WHAT YOU ARE ASKED TO DO: Give back all the data exactly as it was written.

RECORDED INFORMATION:
= = = = =

(** C6. For the resolved attachments of a record, the delete notices are
    those of the attachments in order, and an attachment has its notice,
    a message entry at the deletion timestamp of the owning message with
    the text delete, a space and the file path, if and only if its own
    deletion time is set (positive) and the owning message has a deletion
    timestamp (the pointer is not nil; line 229 does not test its value);
    otherwise it has none. *)
Theorem attachment_delete_notices (post : model.MessageExport)
    (fileInfos : list model.FileInfo) :
  length (model.PostFileIds post) ≠ 0%nat →
  GetForPost (model.PostId post) = inr fileInfos →
  ∃ entries,
    postToAttachmentsEntries post = inr entries
    ∧ deleteFileMessages entries = fileInfos ≫= deleteFileMessage post
    ∧ ∀ fileInfo,
        ((0 < model.DeleteAt fileInfo ∧ is_Some (model.PostDeleteAt post))
         ↔ ∃ postDeleteAt,
             model.PostDeleteAt post = Some postDeleteAt
             ∧ deleteFileMessage post fileInfo
               = [PostElement
                    {| pe_UserEmail := model.UserEmail post;
                       pe_UserType := userTypeOf (model.IsBot post);
                       PostTime := postDeleteAt;
                       Message := "delete " +:+ model.Path fileInfo;
                       PreviewsPost := PreviewID post |}])
        ∧ (¬ (0 < model.DeleteAt fileInfo ∧ is_Some (model.PostDeleteAt post))
           ↔ deleteFileMessage post fileInfo = []).
Proof.
  intros Hnz Hget. eexists.
  split; [by apply postToAttachmentsEntries_resolved|]. simpl.
  split; [done|]. intros fileInfo.
  destruct (deleteFileMessage_cases post fileInfo) as [Hyes Hno].
  destruct (decide (0 < model.DeleteAt fileInfo)) as [Hpos|Hnpos];
    destruct (model.PostDeleteAt post) as [t|] eqn:Hd.
  - rewrite (Hyes t Hpos eq_refl). split.
    + split; [intros _; by exists t|intros _; split; [done|by eexists]].
    + split; [intros Hn; exfalso; apply Hn; split; [done|by eexists]|done].
  - rewrite Hno by (by right). split.
    + split; [by intros [_ [? ?]]|by intros (? & ? & _)].
    + split; [done|by intros _ [_ [? ?]]].
  - rewrite Hno by (left; lia). split.
    + split; [by intros [? _]|by intros (? & _ & ?)].
    + split; [done|by intros _ [? _]].
  - rewrite Hno by (left; lia). split.
    + split; [by intros [? _]|by intros (? & ? & _)].
    + split; [done|by intros _ [? _]].
Qed.

(** ** The loops of [ActianceExport] *)

Lemma appendElements_lookup (m : gmap string (list Element)) c new c' :
  default [] (appendElements m c new !! c')
  = default [] (m !! c') ++ (if decide (c = c') then new else []).
Proof.
  unfold appendElements. rewrite lookup_insert.
  destruct (decide (c = c')) as [->|Hne]; simpl; [done|].
  by rewrite app_nil_r.
Qed.

Lemma postStep_elements st post st' c :
  postStep st post = inr st' →
  default [] (elementsByChannel st' !! c)
  = default [] (elementsByChannel st !! c)
    ++ (if decide (model.ChannelId post = c) then postElements post else []).
Proof.
  unfold postStep, postElements.
  destruct (postToAttachmentsEntries post) as [err|entries]; [done|].
  intros [= <-]; simpl. rewrite !appendElements_lookup.
  destruct (decide (model.ChannelId post = c)); simpl.
  - by rewrite <-!app_assoc.
  - by rewrite !app_nil_r.
Qed.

= = = = =

ANSWER AREA:
(** C6. For the resolved attachments of a record, the delete notices are
    those of the attachments in order, and an attachment has its notice,
    a message entry at the deletion timestamp of the owning message with
    the text delete, a space and the file path, if and only if its own
    deletion time is set (positive) and the owning message has a deletion
    timestamp (the pointer is not nil; line 229 does not test its value);
    otherwise it has none. *)
Theorem attachment_delete_notices (post : model.MessageExport)
    (fileInfos : list model.FileInfo) :
  length (model.PostFileIds post) ≠ 0%nat →
  GetForPost (model.PostId post) = inr fileInfos →
  ∃ entries,
    postToAttachmentsEntries post = inr entries
    ∧ deleteFileMessages entries = fileInfos ≫= deleteFileMessage post
    ∧ ∀ fileInfo,
        ((0 < model.DeleteAt fileInfo ∧ is_Some (model.PostDeleteAt post))
         ↔ ∃ postDeleteAt,
             model.PostDeleteAt post = Some postDeleteAt
             ∧ deleteFileMessage post fileInfo
               = [PostElement
                    {| pe_UserEmail := model.UserEmail post;
                       pe_UserType := userTypeOf (model.IsBot post);
                       PostTime := postDeleteAt;
                       Message := "delete " +:+ model.Path fileInfo;
                       PreviewsPost := PreviewID post |}])
        ∧ (¬ (0 < model.DeleteAt fileInfo ∧ is_Some (model.PostDeleteAt post))
           ↔ deleteFileMessage post fileInfo = []).
Proof.
  intros Hnz Hget. eexists.
  split; [by apply postToAttachmentsEntries_resolved|]. simpl.
  split; [done|]. intros fileInfo.
  destruct (deleteFileMessage_cases post fileInfo) as [Hyes Hno].
  destruct (decide (0 < model.DeleteAt fileInfo)) as [Hpos|Hnpos];
    destruct (model.PostDeleteAt post) as [t|] eqn:Hd.
  - rewrite (Hyes t Hpos eq_refl). split.
    + split; [intros _; by exists t|intros _; split; [done|by eexists]].
    + split; [intros Hn; exfalso; apply Hn; split; [done|by eexists]|done].
  - rewrite Hno by (by right). split.
    + split; [by intros [_ [? ?]]|by intros (? & ? & _)].
    + split; [done|by intros _ [_ [? ?]]].
  - rewrite Hno by (left; lia). split.
    + split; [by intros [? _]|by intros (? & _ & ?)].
    + split; [done|by intros _ [? _]].
  - rewrite Hno by (left; lia). split.
    + split; [by intros [? _]|by intros (? & ? & _)].
    + split; [done|by intros _ [? _]].
Qed.

(** ** The loops of [ActianceExport] *)

Lemma appendElements_lookup (m : gmap string (list Element)) c new c' :
  default [] (appendElements m c new !! c')
  = default [] (m !! c') ++ (if decide (c = c') then new else []).
Proof.
  unfold appendElements. rewrite lookup_insert.
  destruct (decide (c = c')) as [->|Hne]; simpl; [done|].
  by rewrite app_nil_r.
Qed.

Lemma postStep_elements st post st' c :
  postStep st post = inr st' →
  default [] (elementsByChannel st' !! c)
  = default [] (elementsByChannel st !! c)
    ++ (if decide (model.ChannelId post = c) then postElements post else []).
Proof.
  unfold postStep, postElements.
  destruct (postToAttachmentsEntries post) as [err|entries]; [done|].
  intros [= <-]; simpl. rewrite !appendElements_lookup.
  destruct (decide (model.ChannelId post = c)); simpl.
  - by rewrite <-!app_assoc.
  - by rewrite !app_nil_r.
Qed.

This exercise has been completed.